To check result, use direct output as and input to bc. Easy shell script:

#!/bin/bash


select S in ` awk -F '==' '{print $1 " == " $2 }' | bc`;
do
    0;
done;

echo "Test Finished!";


We have and array of unsigned int (4 bytes) where we store at each int of array a number of 9 digits ( % 1000000000UL ); hence num[0] we will have the first 9 digits, num[1] we will have digit 10 to 18, num[2]... I use convencional memory to work but an improvement can do it with dinamic memory. Ok, but how length It could be the array? (or how many memory we need to allocate?). Using bc calculator (bc -l with mathlib) we can determine how many digits has a number:

l(a^N) / l(10)     // Natural logarith to Logarithm base 10

If we know digits, we know amount integers we needed:

( l(a^N) / (9 * l(10)) ) + 1     // Truncate result

If you work with value such as (2^k)^N you can resolve it logarithm with this expression:

( k*N*l(2)/(9*l(10)) ) + 1    // Truncate result

to determine the exactly length of integer array. Example:

256^800 = 2^(8*800) ---> l(2^(8*800))/(9*l(10)) + 1 = 8*800*l(2)/(9*l(10)) + 1

The value 1000000000UL (10^9) constant is very important. A constant like 10000000000UL (10^10) dosen't work because can produce and indetected overflow (try what's happens with number 16^16 and 10^10 constant) and a constant more little such as 1000000000UL (10^8) are correct but we need to reserve more memory and do more steps. 10^9 is key constant for unsigned int of 32 bits and unsigned long long int of 64 bits.
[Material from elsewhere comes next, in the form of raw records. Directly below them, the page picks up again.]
(** Two hook states with the same sixteen fields are the same. *)
Lemma hook_ext (s s' : Hook) :
  isRecording s = isRecording s' -> isPaused s = isPaused s' ->
  recordingTime s = recordingTime s' -> videoBlob s = videoBlob s' ->
  error s = error s' -> isMicrophoneEnabled s = isMicrophoneEnabled s' ->
  mediaRecorderRef s = mediaRecorderRef s' -> streamRef s = streamRef s' ->
  audioTrackRef s = audioTrackRef s' -> chunksRef s = chunksRef s' ->
  timerRef s = timerRef s' -> startTimeRef s = startTimeRef s' ->
  pausedTimeRef s = pausedTimeRef s' -> tracks s = tracks s' ->
  recorders s = recorders s' -> intervals s = intervals s' ->
  memoIsRecording s = memoIsRecording s' ->
  s = s'.
Proof. destruct s, s'; simpl; intros; by subst. Qed.

Lemma running_session_reports_active_time_witness :
  recordingTime
    (tick 0 12000 (run [Pause 2500; Resume 10000]
                       (startRecording true 0 granting initial))) = 4.
Proof.
  apply (running_session_reports_active_time true 0 granting initial 0
           [Pause 2500; Resume 10000] 12000); try reflexivity.
  repeat constructor.
Defined.

Lemma startRecording_opens_recorder_witness :
  let s := startRecording true 0 granting initial in
  length (open_recorders (startRecording false 9000 granting s)) = 2%nat.
Proof.
  intros s.
  destruct (startRecording_opens_recorder false 9000 granting s 1 eq_refl)
    as (_ & H & _).
  exact (H eq_refl).
Defined.

(** *** Releasing the stream *)

Lemma track_stop_twice (t : Track) : track_stop (track_stop t) = track_stop t.
Proof. by destruct t. Qed.

Lemma stop_tracks_lookup (ids : list nat) (ts : list Track) (i : nat) :
  stop_tracks ids ts !! i =
  (if bool_decide (i ∈ ids) then track_stop else id) <$> ts !! i.
Proof.
  unfold stop_tracks. revert ts. induction ids as [|j ids IH]; intros ts; simpl.
  - by destruct (ts !! i).
  - rewrite IH, list_lookup_alter.
    destruct (decide (j = i)) as [->|Hne].
    + rewrite (bool_decide_eq_true_2 (i ∈ i :: ids)) by (by constructor).
      destruct (ts !! i) as [t|]; simpl; [|by case_bool_decide].
      case_bool_decide; simpl; by rewrite ?track_stop_twice.
    + destruct (decide (i ∈ ids)) as [Hin|Hin].
      * rewrite !bool_decide_eq_true_2; [done | by constructor | done].
      * rewrite !bool_decide_eq_false_2; [done | | done].
        intros Hc. apply elem_of_cons in Hc as [->|Hc]; done.
Qed.

Lemma stop_tracks_not_live (ids : list nat) (ts : list Track) (i : nat) (t : Track) :
  i ∈ ids -> stop_tracks ids ts !! i = Some t -> readyState t = Ended.
Proof.
  intros Hin. rewrite stop_tracks_lookup, bool_decide_eq_true_2 by done.
  destruct (ts !! i) as [t0|]; simpl; [|done]. by intros [= <-].
Qed.

(** X3. [onstop] ends every track of the stream the hook holds and drops the
    stream and the audio track reference; tracks that are not in the stream
    are left as they are, and no track changes its [enabled] flag. *)
Theorem onstop_releases_the_stream (s : Hook) (ids : list nat) :
  streamRef s = Some ids ->
  let f := onstop s in
  streamRef f = None /\ audioTrackRef f = None /\
  (forall i, i ∈ ids -> is_live f i = false) /\
  (forall i, i ∉ ids -> tracks f !! i = tracks s !! i) /\
  (forall i, enabled <$> tracks f !! i = enabled <$> tracks s !! i).
Proof.
  intros Hs f. subst f. unfold onstop, release_stream. simpl. rewrite Hs.
  split; [done|]. split; [done|]. simpl. split; [|split].
  - intros i Hin. unfold is_live. simpl.
    destruct (stop_tracks ids (tracks s) !! i) as [t|] eqn:Ht; [|done].
    rewrite (stop_tracks_not_live _ _ _ _ Hin Ht). done.
  - intros i Hin. rewrite stop_tracks_lookup, bool_decide_eq_false_2 by done.
    by destruct (tracks s !! i).
  - intros i. rewrite stop_tracks_lookup.
    destruct (tracks s !! i) as [t|]; [|done]. by case_bool_decide.
Qed.

Lemma onstop_releases_the_stream_witness :
  let f := onstop (stopRecording (startRecording true 0 granting initial)) in
  streamRef f = None /\ is_live f 0 = false /\ is_live f 1 = false.
Proof.
  intros f.
  destruct (onstop_releases_the_stream
              (stopRecording (startRecording true 0 granting initial))
              [0; 1]%nat eq_refl) as (H1 & _ & H3 & _).
  split; [exact H1|]. split; apply H3; set_solver.
Defined.

Lemma resetRecording_tracks (s : Hook) :
  tracks (resetRecording s) =
  match streamRef s with
  | Some ids => stop_tracks ids (tracks s)
  | None => tracks s
  end.
Proof.
  unfold resetRecording, release_stream, clear_timer.
  destruct s as [r p t b e m [rid|] [ids|] a c [i|] st pt tk rc iv mm]; simpl;
    by destruct r.
Qed.

Lemma resetRecording_intervals (s : Hook) :
  intervals (resetRecording s) =
  match timerRef s with
  | Some i => alter (fun iv => MkInterval false (iv_isPaused iv)) i (intervals s)
  | None => intervals s
  end.
Proof.
  unfold resetRecording, release_stream, clear_timer.
  destruct s as [r p t b e m [rid|] [ids|] a c [i|] st pt tk rc iv mm]; simpl;
    by destruct r.
Qed.

Lemma resetRecording_recorders (s : Hook) :
  recorders (resetRecording s) =
  match mediaRecorderRef s with
  | Some rid =>
    if isRecording s then alter recorder_stop rid (recorders s) else recorders s
  | None => recorders s
  end.
Proof.
  unfold resetRecording, release_stream, clear_timer.
  destruct s as [r p t b e m [rid|] [ids|] a c [i|] st pt tk rc iv mm]; simpl;
    by destruct r.
Qed.

(** X4. [resetRecording] brings every state variable back to its default
    (the microphone flag to enabled), clears the stream, audio, timer, chunk
    and pause refs, ends every track of the stream it held, deactivates its
    interval and, when a recording was running, stops its encoder. *)
Theorem resetRecording_restores_defaults_and_releases (s : Hook) :
  let r := resetRecording s in
  (isRecording r = false /\ isPaused r = false /\ recordingTime r = 0 /\
   videoBlob r = None /\ error r = None /\ isMicrophoneEnabled r = true) /\
  (streamRef r = None /\ audioTrackRef r = None /\ timerRef r = None /\
   chunksRef r = [] /\ pausedTimeRef r = 0) /\
  (forall ids i, streamRef s = Some ids -> i ∈ ids -> is_live r i = false) /\
  (forall t iv, timerRef s = Some t -> intervals r !! t = Some iv ->
                iv_active iv = false) /\
  (forall rid rec, isRecording s = true -> mediaRecorderRef s = Some rid ->
                   recorders r !! rid = Some rec -> rec_state rec = Inactive).
Proof.
  intros r. subst r. split; [|split; [|split; [|split]]].
  - unfold resetRecording. by repeat split.
  - unfold resetRecording, clear_timer, release_stream.
    destruct s as [r p t b e m [rid|] [ids|] a c [i|] st pt tk rc iv mm]; simpl;
      by destruct r.
  - intros ids i Hs Hin. unfold is_live. rewrite resetRecording_tracks, Hs.
    destruct (stop_tracks ids (tracks s) !! i) as [t|] eqn:E; [|done].
    by rewrite (stop_tracks_not_live _ _ _ _ Hin E).
  - intros t iv Ht. rewrite resetRecording_intervals, Ht, list_lookup_alter_eq.
    destruct (intervals s !! t); simpl; [|done]. by intros [= <-].
  - intros rid rec Hr Hm. rewrite resetRecording_recorders, Hm, Hr.
    rewrite list_lookup_alter_eq. destruct (recorders s !! rid); simpl; [|done].
    by intros [= <-].
Qed.

Lemma resetRecording_closed (s : Hook) :
  resetRecording s =
  MkHook false false 0 None None true (mediaRecorderRef s) None None [] None
    (startTimeRef s) 0
    (tracks (resetRecording s)) (recorders (resetRecording s))
    (intervals (resetRecording s))
    (if isPaused s then false else memoIsRecording s).
Proof.
  unfold resetRecording, release_stream, clear_timer.
  destruct s as [r p t b e m [rid|] [ids|] a c [i|] st pt tk rc iv mm]; simpl;
    by destruct r, p.
Qed.

(** X5. Resetting twice is resetting once. *)
Theorem resetRecording_idempotent (s : Hook) :
  resetRecording (resetRecording s) = resetRecording s.
Proof.
  pose proof (resetRecording_closed s) as HR.
  rewrite (resetRecording_closed (resetRecording s)).
  rewrite resetRecording_tracks, resetRecording_recorders, resetRecording_intervals.
  set (R := resetRecording s) in *.
  assert (mediaRecorderRef R = mediaRecorderRef s) as -> by (by rewrite HR).
  assert (startTimeRef R = startTimeRef s) as -> by (by rewrite HR).
  assert (isRecording R = false) as -> by (by rewrite HR).
  assert (streamRef R = None) as -> by (by rewrite HR).
  assert (timerRef R = None) as -> by (by rewrite HR).
  assert (isPaused R = false) as -> by (by rewrite HR).
  assert (memoIsRecording R = if isPaused s then false else memoIsRecording s)
    as -> by (by rewrite HR).
  symmetry. etrans; [exact HR|]. by destruct (mediaRecorderRef s).
Qed.

(** *** Stopping, pausing and resuming *)

(** X6. After [stopRecording] on a running session the flags are down, the
    encoder is inactive and the interval is cleared: a late firing of that
    interval changes nothing, so the time reported at the stop stays. The
    stream is still held, for [onstop] to release. *)
Theorem stopped_session_ignores_late_ticks (s : Hook) (rid i : nat) (now : Z) :
  mediaRecorderRef s = Some rid ->
  isRecording s = true ->
  timerRef s = Some i ->
  let f := stopRecording s in
  isRecording f = false /\ isPaused f = false /\ timerRef f = None /\
  tick i now f = f /\
  recordingTime f = recordingTime s /\
  (forall rec, recorders f !! rid = Some rec -> rec_state rec = Inactive) /\
  streamRef f = streamRef s /\ tracks f = tracks s.
Proof.
  intros Hm Hr Ht f. subst f. unfold stopRecording, stopRecording_in, clear_timer.
  rewrite Hm, Hr. simpl. rewrite Ht. simpl. repeat split.
  - unfold tick. simpl. rewrite list_lookup_alter_eq.
    by destruct (intervals s !! i).
  - intros rec. rewrite list_lookup_alter_eq.
    destruct (recorders s !! rid); simpl; [|done]. by intros [= <-].
Qed.

Lemma stopped_session_ignores_late_ticks_witness :
  let f := stopRecording (tick 0 7300 (startRecording true 0 granting initial)) in
  tick 0 90000 f = f /\ recordingTime f = 7.
Proof.
  intros f.
  destruct (stopped_session_ignores_late_ticks
              (tick 0 7300 (startRecording true 0 granting initial)) 0 0 90000
              eq_refl eq_refl eq_refl) as (_ & _ & _ & H4 & H5 & _).
  split; [exact H4 | exact H5].
Defined.

Lemma pauseRecording_cases (s : Hook) (t : Z) :
  (forall t', pauseRecording t' s = s) \/ isPaused (pauseRecording t s) = true.
Proof.
  unfold pauseRecording.
  destruct (mediaRecorderRef s) as [rid|]; [|by left].
  destruct (isRecording s && negb (isPaused s)); [|by left].
  destruct (recorders s !! rid ≫= recorder_pause); [by right | by left].
Qed.

Lemma resumeRecording_cases (s : Hook) (t : Z) :
  (forall t', resumeRecording t' s = s) \/ isPaused (resumeRecording t s) = false.
Proof.
  unfold resumeRecording.
  destruct (mediaRecorderRef s) as [rid|]; [|by left].
  destruct (isRecording s && isPaused s); [|by left].
  destruct (recorders s !! rid ≫= recorder_resume); [by right | by left].
Qed.

(** X7. A second pause without a resume in between does nothing, and so does
    a second resume without a pause in between: the frozen time and the time
    origin are not overwritten. *)
Theorem pause_and_resume_are_idempotent (s : Hook) (t1 t2 : Z) :
  pauseRecording t2 (pauseRecording t1 s) = pauseRecording t1 s /\
  resumeRecording t2 (resumeRecording t1 s) = resumeRecording t1 s.
Proof.
  split.
  - destruct (pauseRecording_cases s t1) as [H|H]; [by rewrite !H|].
    unfold pauseRecording at 1. rewrite H, andb_false_r.
    by destruct (mediaRecorderRef (pauseRecording t1 s)).
  - destruct (resumeRecording_cases s t1) as [H|H]; [by rewrite !H|].
    unfold resumeRecording at 1. rewrite H, andb_false_r.
    by destruct (mediaRecorderRef (resumeRecording t1 s)).
Qed.

(** X8. On a running, unpaused session with a cleared pause accumulator, a
    pause at [t1] followed by a resume at [t2] moves the time origin forward
    by the length of the pause and changes nothing else in the state, the
    refs and the browser objects; paused and resumed at the same instant,
    these are exactly as before. The two changes of [isPaused] re-create
    [startRecording] on the way, around a [stopRecording] that sees the
    recording, which is all that may differ from the state before. *)
Theorem pause_then_resume_shifts_the_origin
    (s : Hook) (rid : nat) (r : MediaRecorder) (t1 t2 : Z) :
  mediaRecorderRef s = Some rid ->
  recorders s !! rid = Some r ->
  rec_state r = Recording ->
  isRecording s = true ->
  isPaused s = false ->
  pausedTimeRef s = 0 ->
  resumeRecording t2 (pauseRecording t1 s)
    = set_memoIsRecording true (set_startTimeRef (startTimeRef s + (t2 - t1)) s) /\
  resumeRecording t1 (pauseRecording t1 s) = set_memoIsRecording true s /\
  (memoIsRecording s = true -> resumeRecording t1 (pauseRecording t1 s) = s).
Proof.
  intros Hm Hrec Hst Hr Hp Hz.
  assert (forall t, resumeRecording t (pauseRecording t1 s)
                    = set_memoIsRecording true
                        (set_startTimeRef (startTimeRef s + (t - t1)) s)) as H.
  { intros t. unfold pauseRecording. rewrite Hm, Hr, Hp, Hrec. simpl.
    unfold recorder_pause. rewrite Hst.
    unfold resumeRecording. simpl. rewrite Hm, Hr. simpl.
    rewrite list_lookup_insert_eq by (by eapply lookup_lt_Some). simpl.
    apply hook_ext; simpl; try done; try lia.
    rewrite list_insert_insert_eq.
    replace (rec_set_state Recording (rec_set_state Paused r)) with r
      by (destruct r; simpl in *; by subst).
    by rewrite list_insert_id. }
  assert (resumeRecording t1 (pauseRecording t1 s) = set_memoIsRecording true s)
    as H0.
  { rewrite H. replace (startTimeRef s + (t1 - t1)) with (startTimeRef s) by lia.
    by destruct s. }
  split; [apply H|]. split; [exact H0|].
  intros Hmemo. rewrite H0. destruct s; simpl in *. by subst.
Qed.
The code has two parts, Multiply (easy) and Power by 2 (more hard). Multiply is just multiplication and scale and propagate the integer overflow. It take the principle of associative property in math to do exactly the inverse principle, so if k(A + B + C) we want kA + kB + kC where number will be k*A*10^18 + k*B*10^9 + k*C. Obiously, k*C operation can generate a number bigger than 999 999 999, but never more bigger than 0xFF FF FF FF FF FF FF FF. A number bigger than 64 bits can never occur in a multiplication because C is an unsigned integer of 32 bits and k is a unsigned short of 16 bits. In worts case, we will have this number:

k = 0x FF FF;
C = 0x 3B 9A C9 FF;    // 999999999
n = k*C = 0x 3B 9A | 8E 64 36 01;

n % 1000000000 = 0x 3B 99 CA 01;
n / 1000000000 = 0x FF FE;

After Mul k*B we need to add 0x FF FE from last multiplication of C ( B = k*B + (C / module) ), and so on (we have 18 bits arithmetic offset, enough to guarantee correct values).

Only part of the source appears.